• MATERIAL SUPPLIED:
(** * Verification of the Figma channel relay (websocket_proxy.py) and of
      the colour helper rgba_to_hex (figma_types.py).

    The relay keeps two module-level containers, [clients] (a set of open
    connections) and [channels] (a dict from channel key to a set of
    connections).  Every coroutine of the relay is embedded as a computation
    in a small monad that threads these two containers, may raise a Python
    exception, and records the observable effects (calls of [send] with
    their outcome, log records) in a trace.

    The outcome of [client.send] is an input of the model (an oracle per
    connection), and so is the outcome of [json.loads] on an inbound frame.

    A coroutine is suspended only inside [await client.send(...)] and
    between two frames.  The definitions of the first part run every
    coroutine with nobody else scheduled during its awaited sends; what the
    other connections do between two frames is a step of the transition
    system.  [Interleaved] gives the broadcast with the other handlers
    running during its awaited sends: there the loop of
    [broadcast_to_channel] is a loop over the live member set. *)

From Stdlib Require Import ZArith Floats HexadecimalString.
From stdpp Require Import gmap strings list fin_maps pretty.

Local Open Scope string_scope.
Local Open Scope list_scope.
Set Warnings "-register-all,-clear-no-such-hyp".
Set Default Proof Using "Type".

(** ** The relay *)

Module Relay.

(** A connection object.  Python hashes and compares it by identity. *)
Definition websocket := nat.

(** Keys of the [channels] dict.  The annotation says [str]; the handler
    passes whatever truthy hashable value the frame carries, so an integer
    (or [True], equal to [1] as a key) can be a key as well.  Floats are
    outside the JSON values modelled here. *)
Inductive chan :=
  | ChanStr (s : string)
  | ChanInt (z : Z)
  | ChanNone.

#[global] Instance chan_eq_dec : EqDecision chan.
Proof. solve_decision. Defined.

#[global] Instance chan_countable : Countable chan.
Proof.
  refine (inj_countable'
    (λ c, match c with
          | ChanStr s => inl s
          | ChanInt z => inr (Some z)
          | ChanNone => inr None
          end)
    (λ x, match x with
          | inl s => ChanStr s
          | inr (Some z) => ChanInt z
          | inr None => ChanNone
          end) _).
  by intros [].
Defined.

(** The values [json.loads] returns (without floats).  A dict is kept as
    the list of its items; [assoc_get] reads it. *)
Inductive json :=
  | JNull
  | JBool (b : bool)
  | JInt (z : Z)
  | JStr (s : string)
  | JArr (items : list json)
  | JObj (fields : list (string * json)).

Fixpoint assoc_get (k : string) (fields : list (string * json)) : option json :=
  match fields with
  | [] => None
  | (k', v) :: rest => if String.eqb k k' then Some v else assoc_get k rest
  end.

(** Python truthiness, as tested by [if channel:]. *)
Definition truthy (v : json) : bool :=
  match v with
  | JNull => false
  | JBool b => b
  | JInt z => negb (z =? 0)%Z
  | JStr s => negb (String.eqb s "")
  | JArr items => match items with [] => false | _ => true end
  | JObj fields => match fields with [] => false | _ => true end
  end.

(** The dict key a value stands for; a list or a dict is unhashable. *)
Definition chan_of_json (v : json) : option chan :=
  match v with
  | JNull => Some ChanNone
  | JBool b => Some (ChanInt (Z.b2z b))
  | JInt z => Some (ChanInt z)
  | JStr s => Some (ChanStr s)
  | JArr _ | JObj _ => None
  end.

(** [str(v)] inside an f-string.  Only scalars and empty containers reach
    the f-string of the handler (a non-empty list or dict raises at
    [channel in channels] first); the last two cases are placeholders. *)
Definition py_str (v : json) : string :=
  match v with
  | JNull => "None"
  | JBool true => "True"
  | JBool false => "False"
  | JInt z => pretty z
  | JStr s => s
  | JArr [] => "[]"
  | JObj [] => "{}"
  | JArr _ => "[...]"
  | JObj _ => "{...}"
  end.

Definition is_str (v : json) (s : string) : bool :=
  match v with
  | JStr t => String.eqb t s
  | _ => false
  end.

(** Exceptions below [Exception], as the [except] clauses of the relay
    tell them apart: ConnectionClosed, JSONDecodeError, and any other
    (AttributeError, TypeError, KeyError, RuntimeError, UnicodeDecodeError,
    ...). *)
Inductive exn :=
  | ConnectionClosed
  | JSONDecodeError
  | OtherException.

Inductive res (A : Type) :=
  | Ret (a : A)
  | Raise (e : exn).
Arguments Ret {A} a.
Arguments Raise {A} e.

(** Outcome of one call of [send] on a connection. *)
Inductive send_result :=
  | SendOk
  | SendClosed
  | SendError.

#[global] Instance send_result_eq_dec : EqDecision send_result.
Proof. solve_decision. Defined.

Inductive level := DEBUG | INFO | WARNING | ERROR.

(** One constructor per logging call of the source. *)
Inductive log_record :=
  | LogConnected (ws : websocket) (total : nat)
  | LogRemovedEmpty (c : chan)
  | LogDisconnected (ws : websocket) (total : nat)
  | LogJoined (ws : websocket) (c : chan) (size : nat)
  | LogNoChannel (c : chan)
  | LogBroadcastError (client : websocket)
  | LogBroadcasted (count : nat) (c : chan)
  | LogReceived (ws : websocket) (data : json)
  | LogJoinConfirm (c : chan)
  | LogDirect (data : json)
  | LogUnknownType (ws : websocket) (ty : json)
  | LogInvalidJSON (ws : websocket)
  | LogHandlerError (ws : websocket) (e : exn)
  | LogConnectionClosed (ws : websocket)
  | LogClientHandlerError (ws : websocket) (e : exn).
Lemma report_totalScanned :
  totalScanned (report masterList scannedData)
  = fold_left (fun sum count => plus sum count)
      (Object_values scannedData) (Num 0).
Proof. reflexivity. Qed.

(** With numbers only in the tally the total is their sum. *)
Lemma report_totalScanned_num :
  forallb (fun kv => isNum (snd kv)) scannedData = true ->
  totalScanned (report masterList scannedData)
  = Num (list_sum (map numOf (Object_values scannedData))).
Proof.
  intros H. rewrite report_totalScanned, reduce_plus; [reflexivity|].
  now rewrite forallb_values.
Qed.

End ReportProjections.

Lemma three_filters_length (sd : obj) (l : list string) :
  (forall item, In item l -> numericAt sd item) ->
  List.length (filter (isMissing sd) l) + List.length (filter (isMatched sd) l)
    + List.length (filter (isShort sd) l) = List.length l.
Proof.
  induction l as [|x l IH]; intros H; simpl; [reflexivity|].
  specialize (IH (fun i Hi => H i (or_intror Hi))).
  destruct (bucket_cases sd x (H x (or_introl eq_refl)))
    as [(H0 & H1 & H2)|[(H0 & H1 & H2)|(H0 & H1 & H2)]];
    rewrite H0, H1, H2; simpl; lia.
Qed.
(** * dns.c: wire codec, name algebra, resolver configuration and hints

    A shallow embedding of [src/dns.c].  C integers are modelled as [Z] with
    the wrap-around of their width written out ([u8], [u16], [u32], [usize]);
    buffers are lists of octets indexed by offset.  Loops whose termination
    depends on the input carry a fuel argument and return [None] when the
    fuel runs out. *)

From Stdlib Require Import ZArith Lia Bool.
From stdpp Require Import base list strings.

Local Open Scope Z_scope.

(** ** Machine integers and buffers *)

Module Mem.

Definition u8 (x : Z) : Z := x mod 256.
Definition u16 (x : Z) : Z := x mod 65536.
Definition u32 (x : Z) : Z := x mod 4294967296.
(** [size_t] on the LP64 targets the library is built for. *)
Definition usize (x : Z) : Z := x mod 18446744073709551616.

Definition MIN (a b : Z) : Z := if a <? b then a else b.
Definition MAX (a b : Z) : Z := if a >? b then a else b.

(** [b[i]] for a buffer [b]; the code never reads outside its buffers, the
    default only makes the function total. *)
Definition byte_at (b : list Z) (i : Z) : Z := default 0 (b !! Z.to_nat i).

(** [b[i] = v]. *)
Definition store (b : list Z) (i v : Z) : list Z := <[Z.to_nat i := v]> b.

(** The [n] octets of [b] starting at [off]. *)
Definition slice (b : list Z) (off n : Z) : list Z :=
  take (Z.to_nat n) (drop (Z.to_nat off) b).

(** [memcpy(&dst[off], src, length src)] (also [memmove]: the source is a
    value read before the destination is written). *)
Definition memcpy (dst : list Z) (off : Z) (src : list Z) : list Z :=
  list_inserts (Z.to_nat off) src dst.

End Mem.
Import Mem.

(** ** Packets *)

(** [struct dns_packet]: the compression dictionary, the capacity of
    [data], the used length and the octets themselves. *)
Record dns_packet := mkPacket {
  dict : list Z;
  size : Z;
  p_end : Z;
  data : list Z
}.

Definition set_end (P : dns_packet) (e : Z) : dns_packet :=
  {| dict := dict P; size := size P; p_end := e; data := data P |}.

Definition set_data (P : dns_packet) (d : list Z) : dns_packet :=
  {| dict := dict P; size := size P; p_end := p_end P; data := d |}.

Definition set_dict (P : dns_packet) (d : list Z) : dns_packet :=
  {| dict := d; size := size P; p_end := p_end P; data := data P |}.

Definition DNS_D_MAXPTRS : Z := 127.

(** ** Domain names on the wire *)

(** [dns_d_skip]: one iteration of the [while] per unit of fuel.  [src] and
    [len] are [unsigned short], [P->end] is a [size_t]; the result is
    converted to [unsigned short]. *)
Fixpoint dns_d_skip_loop (fuel : nat) (src : Z) (P : dns_packet) : option Z :=
  match fuel with
  | O => None
  | S fuel =>
    if src <? p_end P then
      match Z.land 3 (Z.shiftr (byte_at (data P) src) 6) with
      | 0 =>
        let len := Z.land 63 (byte_at (data P) src) in
        let src := u16 (src + 1) in
        if len =? 0 then Some src
        else if usize (p_end P - src) >? len
             then dns_d_skip_loop fuel (u16 (src + len)) P
             else Some (u16 (p_end P))
      | 3 =>
        if usize (p_end P - src) <? 2 then Some (u16 (p_end P))
        else Some (u16 (src + 2))
      | _ => Some (u16 (p_end P))
      end
    else Some (u16 (p_end P))
  end.

(** Enough fuel for every packet a 16-bit offset can address: each
    iteration moves [src] forward by at least two octets. *)
Definition dns_d_skip (src : Z) (P : dns_packet) : option Z :=
  dns_d_skip_loop (S (Z.to_nat (p_end P))) src P.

• WHAT IS BEING ASKED: Copy every line of the records above, starting with the first, up to and including the line containing "s => ChanStr s".

• THE COMPLETED TASK:
(** * Verification of the Figma channel relay (websocket_proxy.py) and of
      the colour helper rgba_to_hex (figma_types.py).

    The relay keeps two module-level containers, [clients] (a set of open
    connections) and [channels] (a dict from channel key to a set of
    connections).  Every coroutine of the relay is embedded as a computation
    in a small monad that threads these two containers, may raise a Python
    exception, and records the observable effects (calls of [send] with
    their outcome, log records) in a trace.

    The outcome of [client.send] is an input of the model (an oracle per
    connection), and so is the outcome of [json.loads] on an inbound frame.

    A coroutine is suspended only inside [await client.send(...)] and
    between two frames.  The definitions of the first part run every
    coroutine with nobody else scheduled during its awaited sends; what the
    other connections do between two frames is a step of the transition
    system.  [Interleaved] gives the broadcast with the other handlers
    running during its awaited sends: there the loop of
    [broadcast_to_channel] is a loop over the live member set. *)

From Stdlib Require Import ZArith Floats HexadecimalString.
From stdpp Require Import gmap strings list fin_maps pretty.

Local Open Scope string_scope.
Local Open Scope list_scope.
Set Warnings "-register-all,-clear-no-such-hyp".
Set Default Proof Using "Type".

(** ** The relay *)

Module Relay.

(** A connection object.  Python hashes and compares it by identity. *)
Definition websocket := nat.

(** Keys of the [channels] dict.  The annotation says [str]; the handler
    passes whatever truthy hashable value the frame carries, so an integer
    (or [True], equal to [1] as a key) can be a key as well.  Floats are
    outside the JSON values modelled here. *)
Inductive chan :=
  | ChanStr (s : string)
  | ChanInt (z : Z)
  | ChanNone.

#[global] Instance chan_eq_dec : EqDecision chan.
Proof. solve_decision. Defined.

#[global] Instance chan_countable : Countable chan.
Proof.
  refine (inj_countable'
    (λ c, match c with
          | ChanStr s => inl s
          | ChanInt z => inr (Some z)
          | ChanNone => inr None
          end)
    (λ x, match x with
          | inl s => ChanStr s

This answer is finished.